Meat producers in America are vanishing. Farmers are vanishing for the same reasons. Food producers in America are vanishing. A vital component of our sovereignty is being transferred to foreign countries. We are becoming dependent upon other nations for our food supply, where we have no control over the quality, nor security against possible contamination by terrorists.

Increasingly, our energy comes from outside our borders. ANWR (Alaska National Wildlife Refuge) represents the battleground between environmental protection and domestic energy self-sufficiency. ANWR cannot supply all our energy needs, but had we tapped its reserves years ago, when the proposal was defeated by the environmental lobby, today's dependence on foreign oil would be significantly reduced.

We have domestic energy resources, including nuclear power, which could free us from dependence on other nations. Instead of using our own resources, environmental organizations, through their incessant propaganda, lobbying, and support for like-minded politicians, are sapping the strength out of our national sovereignty.

Even our military is not immune. Training has been curtailed to avoid disturbing turtles. Whales may be inconvenienced by further development of sonar equipment. A locoweed may be trampled by troops training to defend our nation from terrorists, so environmental organizations file lawsuit after lawsuit, to further sap the strength of our sovereignty.

Environmentalists' pressure to ban asbestos may have contributed to the Challenger disaster, and to the collapse of the World Trade Center. The environmentalist-inspired ban on Freon may have also contributed to the Columbia disaster.

Environmental organizations have become a legion of leeches, attached to every part of the body politic which is our national sovereignty.

Congress has the power to pluck these leeches from our national body, if they are forced to do so by the people whose vote put them into office. ANWR will surely come to another vote. Environmental organizations will again sing their tired old song about "pristine wilderness," which in reality is frozen tundra.

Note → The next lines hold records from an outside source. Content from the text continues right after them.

(** * CLIProxyAPI: sticky credential selector, Kiro callback validation and
      Codex quota snapshots

    A shallow embedding of
    - the sticky selector of package [auth] (priority parsing, garbage
      collection of bindings, session-key extraction, rendezvous hashing and
      [StickySelector.Pick]),
    - [internal/auth/kiro/callback_input.go], and
    - [internal/usage/codex_quota.go],
    followed by the properties the specification states about them.

    Conventions.  Go strings are byte strings ([string], one [ascii] per
    byte) and are compared byte-wise.  [strings.TrimSpace] and
    [strings.ToLower] are embedded on ASCII, where they agree with Go's
    Unicode-aware functions on every string made of ASCII bytes.  A
    [time.Time] is the number of nanoseconds since Go's zero time, so
    [IsZero] is a comparison with 0.  Go's [int] is the 64-bit one.  A [*T]
    that may be nil is an [option T]; a Go map is a [gmap], a nil map being
    read like the empty one, as Go does. *)

From Stdlib Require Import ZArith List String Ascii Bool Lia.
From Stdlib Require Import Floats.SpecFloat.
From stdpp Require Import gmap strings list fin_maps.

Local Open Scope string_scope.
Local Open Scope Z_scope.

(** ** Go's [strings] package, on byte strings *)

Module Strs.

Definition code (c : ascii) : Z := Z.of_N (N_of_ascii c).

Definition chr (z : Z) : ascii := ascii_of_N (Z.to_N z).

Definition between (lo hi : Z) (c : ascii) : bool :=
  (lo <=? code c) && (code c <=? hi).

(** The ASCII white space of [strings.TrimSpace]: tab, line feed, vertical
    tab, form feed, carriage return and space. *)
Definition isSpace (c : ascii) : bool :=
  between 9 13 c || (code c =? 32).

Fixpoint TrimLeft (s : string) : string :=
  match s with
  | EmptyString => EmptyString
  | String c rest => if isSpace c then TrimLeft rest else s
  end.

Fixpoint TrimRight (s : string) : string :=
  match s with
  | EmptyString => EmptyString
  | String c rest =>
      match TrimRight rest with
      | EmptyString => if isSpace c then EmptyString else String c EmptyString
      | kept => String c kept
      end
  end.

Definition TrimSpace (s : string) : string := TrimRight (TrimLeft s).

Definition lowerByte (c : ascii) : ascii :=
  if between 65 90 c then chr (code c + 32) else c.

Definition upperByte (c : ascii) : ascii :=
  if between 97 122 c then chr (code c - 32) else c.

Fixpoint ToLower (s : string) : string :=
  match s with
  | EmptyString => EmptyString
  | String c rest => String (lowerByte c) (ToLower rest)
  end.

Fixpoint HasPrefix (s p : string) : bool :=
  match p, s with
  | EmptyString, _ => true
  | String a p', String b s' => if Ascii.eqb a b then HasPrefix s' p' else false
  | String _ _, EmptyString => false
  end.

Fixpoint drop (n : nat) (s : string) : string :=
  match n, s with
  | O, _ => s
  | S n', String _ rest => drop n' rest
  | S _, EmptyString => EmptyString
  end.

(** [strings.Cut] for a one-byte separator: the text before and after the
    first occurrence of [sep]. *)
Fixpoint Cut (sep : ascii) (s : string) : option (string * string) :=
  match s with
  | EmptyString => None
  | String c rest =>
      if Ascii.eqb c sep then Some (EmptyString, rest)
      else match Cut sep rest with
           | Some (before, after) => Some (String c before, after)
           | None => None
           end
  end.

(** [strings.SplitN(s, sep, 2)] for a one-byte separator. *)
Definition SplitN2 (s : string) (sep : ascii) : list string :=
  match Cut sep s with
  | Some (before, after) => [before; after]
  | None => [s]
  end.

Definition bytes (s : string) : list Z := map code (list_ascii_of_string s).

(** Byte-wise [<] on strings, Go's string comparison. *)
Definition ltb (a b : string) : bool :=
  match String.compare a b with Lt => true | _ => false end.

End Strs.

(** ** [crypto/sha256], [encoding/hex] and [encoding/binary] *)

Module SHA256.

Definition w32 (x : Z) : Z := x mod 2 ^ 32.

Definition rotr (n x : Z) : Z :=
  w32 (Z.lor (Z.shiftr x n) (Z.shiftl x (32 - n))).

Definition Ch (x y z : Z) : Z :=
  Z.lxor (Z.land x y) (Z.land (Z.lxor x (2 ^ 32 - 1)) z).

Definition Maj (x y z : Z) : Z :=
  Z.lxor (Z.lxor (Z.land x y) (Z.land x z)) (Z.land y z).

Definition Sigma0 (x : Z) : Z := Z.lxor (Z.lxor (rotr 2 x) (rotr 13 x)) (rotr 22 x).
Definition Sigma1 (x : Z) : Z := Z.lxor (Z.lxor (rotr 6 x) (rotr 11 x)) (rotr 25 x).
Definition sigma0 (x : Z) : Z := Z.lxor (Z.lxor (rotr 7 x) (rotr 18 x)) (Z.shiftr x 3).
Definition sigma1 (x : Z) : Z := Z.lxor (Z.lxor (rotr 17 x) (rotr 19 x)) (Z.shiftr x 10).

(** The constants of FIPS 180-4 are fractional parts of roots of the first
    primes: of their cube roots for [K], of their square roots for [H0],
    thirty-two bits each. *)
Definition isPrime (n : Z) : bool :=
  (1 <? n)
  && forallb (fun d => negb (n mod d =? 0))
       (List.filter (fun d => d * d <=? n) (map Z.of_nat (seq 2 (Z.to_nat n)))).

Definition primes : list Z :=
  Eval vm_compute in firstn 64 (List.filter isPrime (map Z.of_nat (seq 2 400))).

(** The largest [r] between [lo] and [hi] whose cube is at most [x]. *)
Fixpoint cubeRoot (fuel : nat) (lo hi x : Z) : Z :=
  match fuel with
  | O => lo
  | S fuel' =>
      if hi - lo <=? 1 then lo
      else let mid := (lo + hi) / 2 in
           if mid * mid * mid <=? x then cubeRoot fuel' mid hi x
           else cubeRoot fuel' lo mid x
  end.

Definition K : list Z :=
  Eval vm_compute in
    map (fun p => cubeRoot 64 0 (2 ^ 36) (p * 2 ^ 96) mod 2 ^ 32) primes.

Definition H0 : list Z :=
  Eval vm_compute in
    map (fun p => Z.sqrt (p * 2 ^ 64) mod 2 ^ 32) (firstn 8 primes).

(** Big-endian value of a list of bytes. *)
Definition be (bs : list Z) : Z := fold_left (fun acc b => acc * 256 + b) bs 0.

(** The [n] big-endian bytes of [x]. *)
Fixpoint be_bytes (n : nat) (x : Z) : list Z :=
  match n with
  | O => []
  | S n' => be_bytes n' (x / 256) ++ [x mod 256]
  end.

Definition pad (msg : list Z) : list Z :=
  let len := Z.of_nat (length msg) in
  let zeros := Z.to_nat ((55 - len) mod 64) in
  msg ++ [0x80] ++ repeat 0 zeros ++ be_bytes 8 (8 * len).

Fixpoint chunks (k : nat) (fuel : nat) (l : list Z) : list (list Z) :=
  match fuel, l with
  | _, [] => []
  | O, _ => []
  | S fuel', _ => firstn k l :: chunks k fuel' (skipn k l)
  end.

(** The message schedule: [win] holds the last sixteen words, oldest
    first; [schedule] lists all sixty-four. *)
Fixpoint extend (n : nat) (win : list Z) : list Z :=
  match n with
  | O => []
  | S n' =>
      let w := w32 (sigma1 (nth 14 win 0) + nth 9 win 0
                    + sigma0 (nth 1 win 0) + nth 0 win 0) in
      w :: extend n' (skipn 1 win ++ [w])
  end.

Definition schedule (block : list Z) : list Z :=
  let w16 := map be (chunks 4 16 block) in
  w16 ++ extend 48 w16.

Definition round (st : list Z) (kw : Z * Z) : list Z :=
  match st with
  | [a; b; c; d; e; f; g; h] =>
      let t1 := h + Sigma1 e + Ch e f g + fst kw + snd kw in
      let t2 := Sigma0 a + Maj a b c in
      [w32 (t1 + t2); a; b; c; w32 (d + t1); e; f; g]
  | _ => st
  end.

Definition compress (h : list Z) (block : list Z) : list Z :=
  let out := fold_left round (combine K (schedule block)) h in
  map (fun p => w32 (fst p + snd p)) (combine h out).

(** [sha256.Sum256]: the thirty-two bytes of the digest. *)
Definition Sum256 (msg : list Z) : list Z :=
  let padded := pad msg in
  let blocks := chunks 64 (length padded) padded in
  flat_map (be_bytes 4) (fold_left compress blocks H0).

Definition hexDigit (d : Z) : ascii :=
  if d <? 10 then Strs.chr (48 + d) else Strs.chr (87 + d).

(** [hex.EncodeToString]. *)
Fixpoint EncodeToString (bs : list Z) : string :=
  match bs with
  | [] => EmptyString
  | b :: rest => String (hexDigit (b / 16)) (String (hexDigit (b mod 16)) (EncodeToString rest))
  end.

(** [binary.BigEndian.Uint64] of an eight-byte slice. *)
Definition Uint64 (bs : list Z) : Z := be (firstn 8 bs).

End SHA256.

Example sha256_abc :
  SHA256.EncodeToString (SHA256.Sum256 (Strs.bytes "abc"))
  = "ba7816bf8f01cfea414140de5dae2223b00361a396177a9cb410ff61f20015ad".
Proof. vm_compute. reflexivity. Qed.

Example sha256_empty :
  SHA256.EncodeToString (SHA256.Sum256 [])
  = "e3b0c44298fc1c149afbf4c8996fb92427ae41e4649b934ca495991b7852b855".
Proof. vm_compute. reflexivity. Qed.

Example sha256_two_blocks :
  SHA256.EncodeToString
    (SHA256.Sum256 (Strs.bytes "abcdbcdecdefdefgefghfghighijhijkijkljklmklmnlmnomnopnopq"))
  = "248d6a61d20638b8e5c026930c3e6039a33ce45964ff2167f6ecedd419db06c1".
Proof. vm_compute. reflexivity. Qed.

(** ** [strconv] *)

Module Strconv.

Definition minInt : Z := - 2 ^ 63.
Definition maxInt : Z := 2 ^ 63 - 1.

Definition inInt (z : Z) : bool := (minInt <=? z) && (z <=? maxInt).

Definition isDigit (c : ascii) : bool := Strs.between 48 57 c.

(** The value of a string of decimal digits, read left to right. *)
Fixpoint digits (acc : Z) (s : string) : option Z :=
  match s with
  | EmptyString => Some acc
  | String c rest =>
      if isDigit c then digits (acc * 10 + (Strs.code c - 48)) rest else None
  end.

(** [strconv.Atoi], which is also [strconv.ParseInt(s, 10, 64)] where
    [int] has 64 bits: an optional sign, at least one decimal digit and
    nothing else, the value within the range of [int]. *)
Definition Atoi (s : string) : option Z :=
  let '(neg, body) :=
    match s with
    | String "+" rest => (false, rest)
    | String "-" rest => (true, rest)
    | _ => (false, s)
    end in
  match body with
  | EmptyString => None
  | _ =>
      match digits 0 body with
      | Some v => let z := if neg then - v else v in
                  if inInt z then Some z else None
      | None => None
      end
  end.

(** A floating-point value converted to [int]: the fraction is dropped.
    Go leaves the result open when the value does not fit; the embedding
    follows amd64, which yields the least [int]. *)
Definition truncate (f : spec_float) : option Z :=
  match f with
  | S754_zero _ => Some 0
  | S754_finite sign m e =>
      let mag := if 0 <=? e then Zpos m * 2 ^ e else Zpos m / 2 ^ (- e) in
      Some (if sign then - mag else mag)
  | _ => None
  end.

Definition intOfFloat (f : spec_float) : Z :=
  match truncate f with
  | Some z => if inInt z then z else minInt
  | None => minInt
  end.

When Congress votes, it will not be about wildlife and wilderness; it will be about the strength of our sovereignty.

Congress must also confront the issue of food production: either reduce the expensive regulations required of American producers, or prohibit the import of food that is not produced in compliance with those same requirements.

Congress must also exempt military operations from interference from environmental organizations.

Failure to recognize and forcefully address these internal issues of national sovereignty, has already reduced our strength and increased our vulnerability in a world that grows more dangerous every day.

The "save the planet at all costs" mentality of the environmental movement is much like the wrongheaded mentality of Lincoln's physicians: while the leeches suck, they are killing us gently.